-- Saved data entries --
(** * Chainmail deformation of a voxel grid: a shallow embedding of [deform.py]

    The module deforms a cube of voxels after one voxel was displaced.
    Coordinates, spacing and stiffness are modelled as integers ([Z]); the
    one floating point expression of the program, the side length of the
    cube, is a parameter.  A voxel position is a row of the grid, a
    three-column array; the four-element lists and array rows
    [[x, y, z, tag]] of the program are records with fields [v0] .. [v3],
    named after the subscripts the program uses.  Exceptions raised by numpy
    are results [Raise e].  The loops over a list that is only consumed are
    structural recursions; the propagation loop of [deform], whose queue
    grows while it is consumed, takes fuel, and running out of fuel is the
    answer [None]. *)

From stdpp Require Import base numbers list.

Open Scope Z_scope.

(** ** Exceptions and results *)

Inductive exn : Type :=
| IndexError   (* an index out of range, or too many indices for an array *)
| ValueError.  (* arrays whose numbers of dimensions do not agree *)

Inductive result (A : Type) : Type :=
| Ok (a : A)
| Raise (e : exn).

Arguments Ok {A} a.
Arguments Raise {A} e.

Definition bind {A B : Type} (r : result A) (k : A -> result B) : result B :=
  match r with
  | Ok a => k a
  | Raise e => Raise e
  end.

Notation "'let*' x ':=' e 'in' k" := (bind e (fun x => k))
  (at level 10, x name, e at level 100, k at level 200).

Definition is_raise {A : Type} (r : result A) : Prop :=
  match r with
  | Ok _ => False
  | Raise _ => True
  end.

(** ** Positions, rows and grids *)

Definition pos : Type := Z * Z * Z.

(** A four-element list or array row: subscripts 0, 1, 2 are the coordinates,
    subscript 3 holds a direction code or a grid index, depending on the
    stage. *)
Record vox : Type := Vox { v0 : Z; v1 : Z; v2 : Z; v3 : Z }.

#[global] Instance vox_eq_dec : EqDecision vox.
Proof. solve_decision. Defined.

(** [el[:3]] *)
Definition xyz (el : vox) : pos := (v0 el, v1 el, v2 el).

(** [el[0] = a], [el[1] = a], [el[2] = a], [el[3] = a] *)
Definition set0 (el : vox) (a : Z) : vox := Vox a (v1 el) (v2 el) (v3 el).
Definition set1 (el : vox) (a : Z) : vox := Vox (v0 el) a (v2 el) (v3 el).
Definition set2 (el : vox) (a : Z) : vox := Vox (v0 el) (v1 el) a (v3 el).
Definition set3 (el : vox) (a : Z) : vox := Vox (v0 el) (v1 el) (v2 el) a.

(** [np.append(p, i)]: a position with a fourth entry. *)
Definition with_tag (p : pos) (i : Z) : vox :=
  let '(a, b, c) := p in Vox a b c i.

Definition padd (p q : pos) : pos :=
  let '(a, b, c) := p in let '(d, e, f) := q in (a + d, b + e, c + f).

Definition psub (p q : pos) : pos :=
  let '(a, b, c) := p in let '(d, e, f) := q in (a - d, b - e, c - f).

(** A subscript of an array of [n] rows: negative subscripts count from the
    end, anything else out of range is an error. *)
Definition norm_index (n : nat) (i : Z) : option nat :=
  if bool_decide (0 <= i < Z.of_nat n) then Some (Z.to_nat i)
  else if bool_decide (- Z.of_nat n <= i < 0) then Some (Z.to_nat (Z.of_nat n + i))
  else None.

(** [matrix[i]] *)
Definition getitem (matrix : list pos) (i : Z) : result pos :=
  match norm_index (length matrix) i with
  | Some k => match matrix !! k with Some p => Ok p | None => Raise IndexError end
  | None => Raise IndexError
  end.

(** [matrix[i] = p] *)
Definition setitem (matrix : list pos) (i : Z) (p : pos) : result (list pos) :=
  match norm_index (length matrix) i with
  | Some k => Ok (<[k:=p]> matrix)
  | None => Raise IndexError
  end.

(** ** [find_index]

    [np.where(np.all(matrix == voxel, axis=1))[0][0]]: the first row equal to
    [voxel]; subscripting the empty array of matches raises. *)
Definition find_index (voxel : pos) (matrix : list pos) : result Z :=
  match list_find (fun p => p = voxel) matrix with
  | Some (i, _) => Ok (Z.of_nat i)
  | None => Raise IndexError
  end.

-- WHAT THE EXERCISE ASKS --
Starting at the first line of the data above, please restate word for word every line up to and including the one that holds "cube, is a parameter.", and add nothing else.

-- COMPLETED EXERCISE --
(** * Chainmail deformation of a voxel grid: a shallow embedding of [deform.py]

    The module deforms a cube of voxels after one voxel was displaced.
    Coordinates, spacing and stiffness are modelled as integers ([Z]); the
    one floating point expression of the program, the side length of the
    cube, is a parameter.  A voxel position is a row of the grid, a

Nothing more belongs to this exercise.